Additionally, some of the stars in our sample (stars with serial numbers 13–18 in Table 1) have emission features that indicate the presence of an accretion disk around the star. The characteristic veiling-dominated H_α emission for these stars is shown in Figure 3. This accretion-shocked region on the stellar surface generates the veiling continuum and decreases the depth of the stellar absorption lines (Calvet & Gullbring 1998). Since we do not have reliable models for emission lines (such as the H_α), we chose the less contaminated and emission-free region 5900–5965 Å for deducing the stellar parameters (Stempels & Piskunov 2002, 2003). In addition, we included the 6100–6200 Å segment for LkCa 15, Ross 12, PDS 70, and GSC 06214–00210, together with 5900–5965 Å for determining stellar parameters, since this region also lacks emission lines. In the Bayesian analysis discussed in the next section, we considered veiling as a free parameter to account for the excessive line filling due to accretion, following the procedure by Stempels & Piskunov (2002, 2003).
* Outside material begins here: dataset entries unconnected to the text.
Lemma data_step c dl h j w b d f : data_ok c dl h j d f -> drifting d = true -> holds c dl w b -> (IZR (Z.of_nat (S j)) * Rabs h <= 1)%R ->
  exists o v, o_sym o = b /\ forall d1 ev, state_tick (filled d w v) o = (d1, ev) ->
    exists f', rx_feed d f w = (settled d1, f', ev) /\ (drifting d1 = true -> data_ok c dl h (S j) (settled d1) f').
Proof using Hsf.
  intros [D1 D2 D3 D4 D5] Hdr (Hw & Hb & al & E & Hm) Hh. destruct (drifting_cases d Hdr) as (Hdc & Hst).
  destruct (window_tick w d f (conj D1 D2) D3 Hw Hdc) as (v & s & n & trim & Hfeed). rewrite D4, (df_frac _ _ _ _ D5), (drift_small _ _ _ _ D5 Hh) in Hfeed. cbn [snd] in Hfeed.
  set (m := demod_one_symbol_full NS c dl w) in *. set (o := mk_obs _ _ _ _ _ _) in Hfeed. exists o, v. split.
  { change (o_sym o) with (Z.of_nat (ms_sym m)). rewrite (proj1 Hm). unfold tone_bin. rewrite NS_Z, Z.mod_small by done. lia. }
  intros d1 ev Et. fold (filled d w v) in Hfeed. set (full := filled d w v) in *. destruct (tick_kept full o d1 ev D2 Hdr eq_refl Et) as (K1 & K2).
  specialize (Hfeed _ _ Et (proj1 K1)). cbn zeta in Hfeed. eexists. split; [exact Hfeed|]. intros H1. destruct (K2 H1) as (K3 & K4).
  split; try done; [destruct K1 as (_ & R); by split|by etransitivity; [exact K3|]|by etransitivity; [exact K4|]|].
  unfold front_after. change (drifting (settled d1)) with (drifting d1). change (ld_os_factor (settled d1)) with (ld_os_factor d1). pose proof K1 as (_ & _ & _ & K5 & _).
  fold (settled d1). change (drifting (settled d1)) with (drifting d1). rewrite H1. change (ld_os_factor (settled d1)) with (ld_os_factor d1). rewrite K5.
  assert (Eb : front_branch full (settled d1) (f {{ fr_snr_sum := s; fr_snr_count := n }}) m = f {{ fr_snr_sum := s; fr_snr_count := n }}).
  { unfold front_branch. change (ld_state full) with (ld_state d). change (ld_state (settled d1)) with (ld_state d1). destruct (drifting_cases d1 H1) as (_ & [[S1 _]|S1]), Hst as [[S0 _]|S0]; by rewrite S0, S1. }
  assert (Ef : dat_front dl h j (f {{ fr_snr_sum := s; fr_snr_count := n }})) by (destruct D5; by split).
  replace (match ld_state d with STATE_HEADER | STATE_PAYLOAD => f {{ fr_snr_sum := s; fr_snr_count := n }} | _ => f end) with (f {{ fr_snr_sum := s; fr_snr_count := n }}) by (destruct Hst as [[-> _]| ->]; done).
  rewrite Eb, (drift_small _ _ _ _ Ef Hh). destruct D5 as [F1 F2 F3]. split; rcbn; done.
Qed.
Lemma in_header_drifting cfg syms (d : dec) : in_header cfg syms d -> drifting d = true.
Proof. intros (_ & Hs & Hi & _). unfold drifting. rewrite Hs, Hi, bool_decide_true by done. by rewrite (proj2 (Z.leb_le 2 _)) by lia. Qed.

Lemma in_payload_drifting cfg h syms (d : dec) : in_payload cfg h syms d -> drifting d = true.
Proof. intros (_ & Hs & _). unfold drifting. by rewrite Hs. Qed.

Lemma in_header_settled cfg syms d : in_header cfg syms d -> in_header cfg syms (settled d).
Proof. done. Qed.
Zoom In Zoom Out Reset image size

The individual spectra of stars come from single-object spectroscopic observations from the different instruments. The FITS files contain a 1D spectrum with specification of wavelength, flux, and flux errors. If the flux error was not specified, we assumed the errors to be limited by the photon noise. A certain amount of preprocessing was needed to prepare the data for further analysis. We used standard packages in IRAF⁸ for continuum normalization and radial velocity correction in the spectra. The model spectrum was generated at the same wavelength grid as the observed spectrum.
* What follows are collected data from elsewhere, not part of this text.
(** The whole preamble and the first sync symbol: the decoder has estimated
    the carrier's fraction and will drop the samples up to the downchirps. *)
Lemma sync_run (d : dec) (f : frt) ce : ready sf cr0 bw bf bf2 d -> ld_sto_skip_remaining d = 0 -> ld_state d = STATE_IDLE -> ld_cfo_int d = 0 ->
  fr_cfo_frac f = 0%R -> fr_center_freq_hz f = ce ->
  exists d' f', rx_feed d f (piece rx t0 ((p + 1 - q0) * N)) = (d', f', [EvPreamble sf cr0 bw]) /\ ld_symbuf d' = [] /\
    hdr_dec sf cr0 bw bf bf2 0 (2 ^ sf - (c + th)) 0 d' /\ (2 * PI * Rabs (fr_cfo_frac f') <= 33 / 223)%R /\ fr_center_freq_hz f' = ce.
Proof using All.
  intros Hr Hsk Hst Hci Hcf Hce. pose proof (NS_Z sf Hsf) as HZ. pose proof N16 as H16. pose proof N_pos as HN. pose proof (amp_3 sf cr0 bw bf bf2 Hsf a Ha HA) as H3.
  set (i := (p - 2 - q0)%nat). destruct (preamble_run d f ce Hr Hsk Hst Hci Hcf Hce i) as (d1 & f1 & E1 & Hb1 & Hd1 & Hf1); [lia|].
  rewrite (proj2 (Nat.leb_le 4 i)) in E1 by lia. replace (p + 1 - q0)%nat with (S i + 1 + 1)%nat by lia. rewrite !Nat.mul_add_distr_r, Nat.mul_1_l, !piece_app, !rx_feed_app, E1.
  set (t1 := (t0 + S i * N)%nat). fold t1. set (t2 := (t0 + (S i * N + N))%nat).
  assert (T1 : Z.of_nat t1 = Z.of_nat (p - 1) * 2 ^ sf + th) by (unfold t1; nia). assert (T2 : Z.of_nat t2 = Z.of_nat p * 2 ^ sf + th) by (unfold t2; nia).
  destruct (edge_measured t1 0 (p - 1) th) as (E & HE & Hm); [unfold sync_symbols; rewrite lookup_app_l by (rewrite length_replicate; lia); apply lookup_replicate_2; lia|done|done|].
  destruct (still_window sf cr0 bw bf bf2 Hsf a Ha HA (win t1) d1 f1 _ _ V ce i kbin E Hb1 Hd1 Hf1 (win_length _ _ _ _ _ _ _ _ _) (seen_abs _ _ _ _ _) Hm HE) as (d2 & E2 & Hb2 & Hd2).
  { symmetry. rewrite (bin_at 0 t1 (Z.of_nat (p - 1)) th T1). f_equal. lia. }
  destruct (still_full sf Hsf a f1 (demod_one_symbol_full N 0 0%R (win t1)) V ce i kbin Hf1) as (Hf2 & Hl2); [lia|].
  rewrite <- win_piece, E2. unfold lock_event. rewrite (proj2 (Nat.eqb_neq i 3)) by lia.
  destruct (edge_measured t2 s1 p th) as (E' & HE' & Hm'); [pose proof (syms_at N N16 N4 p s1 s2 0 (Up s1) eq_refl) as Hs; by rewrite Nat.add_0_r in Hs|done|done|].
  assert (Hi4 : (4 <= S i)%nat) by lia. assert (Hk0 : 0 <= kbin < 2 ^ sf) by (apply Z.mod_pos_bound; lia).
  destruct (sync_window sf cr0 bw bf bf2 Hsf a Ha HA (win t2) d2 _ _ _ V ce (S i) kbin E' Hb2 Hd2 Hf2 Hl2 V_pos Hi4 Hk0 (win_length _ _ _ _ _ _ _ _ _) (seen_abs _ _ _ _ _) Hm')
    as (d3 & f3 & E3 & Hb3 & Hd3 & Hc3); [lra|rewrite (bin_at s1 t2 (Z.of_nat p) th T2); by apply sync_bin_far|].
  rewrite (k_signed_found (2 ^ sf) (c + th)) in Hd3 by (lia || exact N_even). rewrite <- win_piece, E3. exists d3, f3. done.
Qed.
(** ** The downchirps *)

Lemma skip_run (l : list cx) i ci (d : dec) (f : frt) : ld_symbuf d = [] -> hdr_dec sf cr0 bw bf bf2 i (Z.of_nat (length l)) ci d ->
  exists d', rx_feed d f l = (d', f, []) /\ ld_symbuf d' = [] /\ hdr_dec sf cr0 bw bf bf2 i 0 ci d'.
Proof using Hsf.
  intros Hb [H1 H2 H3 H4 H5 H6 H7]. destruct (feed_skip l d f H5) as (v & E). eexists. split; [exact E|]. split; [done|]. by split.
Qed.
4.3. Bayesian Inference and Markov Chain Monte Carlo Sampler

We chose the Bayesian approach for probabilistic inference because it eliminates the dependence of the derived stellar parameters on the initial guess values and also places realistic constraints on the errors (Shkedy et al. 2007). We denote our minimal set of model parameters as $\theta \,\equiv \,\{{T}_{\mathrm{eff}},\mathrm{log}g,[\mathrm{Fe}/{\rm{H}}],v.\sin i\}$ and observed stellar spectrum as D ≡ {y_data, y_err, λ}, where y_data is the measured flux at wavelength λ and associated uncertainty y_err. The model-predicted normalized flux y_mod(θ, λ) is calculated from first principles using the radiative transfer code and appropriate model of the stellar atmosphere. The goal is to find the posterior p(θ∣D), which is the most likely distribution of the model parameters θ conditioned on the observed data D. We know from Bayes' theorem that

$$\begin{eqnarray}&&p(\theta | D)=\displaystyle \frac{p(\theta )p(D| \theta )}{p(D)},\end{eqnarray} \tag{ 1 }$$

where p(D∣θ) is the likelihood of observing spectra D, given the set of model parameters θ, and p(θ) is the prior function. The term p(D) in the denominator of Equation (1) is a normalization constant, also called evidence, which is hard to compute but not required when we use a sampler. Note that each term in Equation (1) is a probability density function whose analytical form is rarely known in practice. The Markov Chain Monte Carlo (MCMC) process allows us to numerically estimate the parameters by randomly drawing a sequence of samples from the posterior distribution of model parameters constrained by the data (Hogg & Foreman-Mackey 2018).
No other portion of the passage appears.